→ **EXERCISE DESCRIPTION**:
The stretch wanted below opens at the line containing "unfold mbind at 1, M_bind at 1." and closes at the line containing "match goal with". Please return it exactly, with no other lines.

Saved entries
========================================
(** What holds of the calls that decide what to do, and of every function of
    the round, holds of the operand. *)
Lemma Reconcile_issued (P : ApiCall -> Prop) d req s :
  (forall c, is_read c = true -> P c) ->
  (forall infos crons s1, getDataSourcesAndCrons d req s = (Ok (infos, crons), s1) ->
     forall f, round_func infos crons d req f -> issued (W := W) P (f req)) ->
  extends P s (DataSources.Reconcile d req s).2.
Proof.
  intros Hread Hf. unfold DataSources.Reconcile.
  pose proof (issued_mono _ _ _ Hread (getDataSourcesAndCrons_reads d req) s) as Hdec.
  unfold mbind at 1, M_bind at 1.
  destruct (getDataSourcesAndCrons d req s) as [[[infos crons]|e|p] s1] eqn:E; [|done..].
  cbn in Hdec. etrans; [exact Hdec|]. specialize (Hf infos crons s1 eq_refl).
  assert (HL : forall k opts, issued (W := W) P (ListOwnedResources k req opts)).
  { intros. unfold ListOwnedResources, List. apply issued_bind; [|intros; apply issued_ret].
    apply issued_call, Hread. done. }
  match goal with |- extends P _ (?m s1).2 => assert (Hi : issued P m); [|apply Hi] end.
  eapply issued_bind_returns; [| apply (reconcileDataSources_funcs infos crons d)|].
  { apply issued_bind; [apply HL|intros; apply issued_ret]. }
  intros f1 Hf1. eapply issued_bind_returns; [|apply (reconcileDataImportCrons_funcs infos crons d)|].
  { apply issued_bind; [apply HL|intros; apply issued_ret]. }
  intros f2 Hf2. rewrite Forall_forall in Hf1, Hf2. apply issued_mapM. intros f.
  rewrite !elem_of_app. intros [Hin|[Hin|[Hin|Hin]]]; apply Hf; [left; left|auto|left|auto].
  - done.
  - right. right. by left.
Qed.

#[global] Instance dataSources_contract d : OperandContract (operand (W := W) d).
Proof.
  split; intros req; cbn.
  - intros s. apply Reconcile_issued; [apply is_read_leaves_ssp|].
    intros infos crons s1 _ f [[Hf|[(i & _ & ->)|[Hf|(c & _ & ->)]]]|[(o & _ & _ & ->)|(o & _ & _ & ->)]];
      try apply Reconcile_leaves_ssp; [| |apply (remove_leave_ssp _ req)..].
    + rewrite !elem_of_cons, elem_of_nil in Hf. destruct Hf as [->|[->|[->|[->|[]]]]];
        apply Reconcile_leaves_ssp.
    + apply list_elem_of_fmap in Hf as (o & -> & _). apply Reconcile_leaves_ssp.
  - unfold DataSources.Cleanup, cleanupRest, listAllOwnedDataImportCrons, listAllOwnedDataSources.
    repeat first [ apply issued_mapM; intros ? _ | progress solve_issued ].
Qed.

(** ** Only owned objects that are not wanted are removed *)

Definition is_cron (o : Object) : Prop := o_kind o = KDataImportCron.

(** Entries of a cron map: a DataImportCron under the key of its DataSource. *)
Definition cron_entry (k : ObjectKey) (o : Object) : Prop :=
  is_cron o /\ k = mkKey (Namespace (o_meta o)) (ManagedDataSource o).

Lemma addToCronMap_entries (l : list Object) (m : CronMap) :
  Forall is_cron l -> map_Forall cron_entry m -> map_Forall cron_entry (foldl addToCronMap m l).
Proof.
  intros Hl. revert m. induction Hl as [|o l Ho _ IH]; intros m Hm; [done|]. cbn.
  apply IH. by apply map_Forall_insert_2.
Qed.

Lemma with_cron_spec_kind o s : o_kind (with_cron_spec o s) = o_kind o.
Proof. unfold with_cron_spec, o_kind. by destruct (o_body o) eqn:E; cbn; rewrite ?E. Qed.

Lemma setDataImportCronArchFields_kind o a : o_kind (setDataImportCronArchFields o a) = o_kind o.
Proof.
  unfold setDataImportCronArchFields, with_TemplateSource, with_ManagedDataSource.
  repeat case_match; by rewrite ?with_cron_spec_kind.
Qed.

Lemma crons_of_template_kind archs coll t : Forall is_cron (crons_of_template archs coll t).
Proof.
  unfold crons_of_template, is_cron. case_bool_decide.
  - destruct (coll !! _) as [dsArchs|]; [|by apply Forall_singleton].
    destruct (getDefaultDataSourceArch archs dsArchs); apply Forall_singleton; [|done].
    unfold with_ManagedDataSource. by rewrite with_cron_spec_kind.
  - apply Forall_fmap, Forall_forall. intros a _. cbn. by rewrite setDataImportCronArchFields_kind.
Qed.

Lemma getCrons_entries spec : map_Forall cron_entry (getCronsByDataSource spec).
Proof.
  unfold getCronsByDataSource. rewrite <- (foldl_fmap addToCronMap).
  apply addToCronMap_entries; [|apply map_Forall_empty]. by apply Forall_fmap, Forall_forall.
Qed.

Lemma getCronsMultiArch_entries spec coll crons :
  getCronsByDataSourceMultiArch spec coll = Ok crons -> map_Forall cron_entry crons.
Proof.
  unfold getCronsByDataSourceMultiArch. case_match; [done|].
  intros (archs & _ & [= <-])%outcome_bind_Ok. apply addToCronMap_entries; [|apply map_Forall_empty].
  apply Forall_forall. intros o (t & Ho & _)%list_elem_of_bind.
  pose proof (crons_of_template_kind archs coll t) as Hk. rewrite Forall_forall in Hk. by apply Hk.
Qed.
========================================
→ **RESULT FOR THIS TASK**:
  unfold mbind at 1, M_bind at 1.
  destruct (getDataSourcesAndCrons d req s) as [[[infos crons]|e|p] s1] eqn:E; [|done..].
  cbn in Hdec. etrans; [exact Hdec|]. specialize (Hf infos crons s1 eq_refl).
  assert (HL : forall k opts, issued (W := W) P (ListOwnedResources k req opts)).
  { intros. unfold ListOwnedResources, List. apply issued_bind; [|intros; apply issued_ret].
    apply issued_call, Hread. done. }
  match goal with |- extends P _ (?m s1).2 => assert (Hi : issued P m); [|apply Hi] end.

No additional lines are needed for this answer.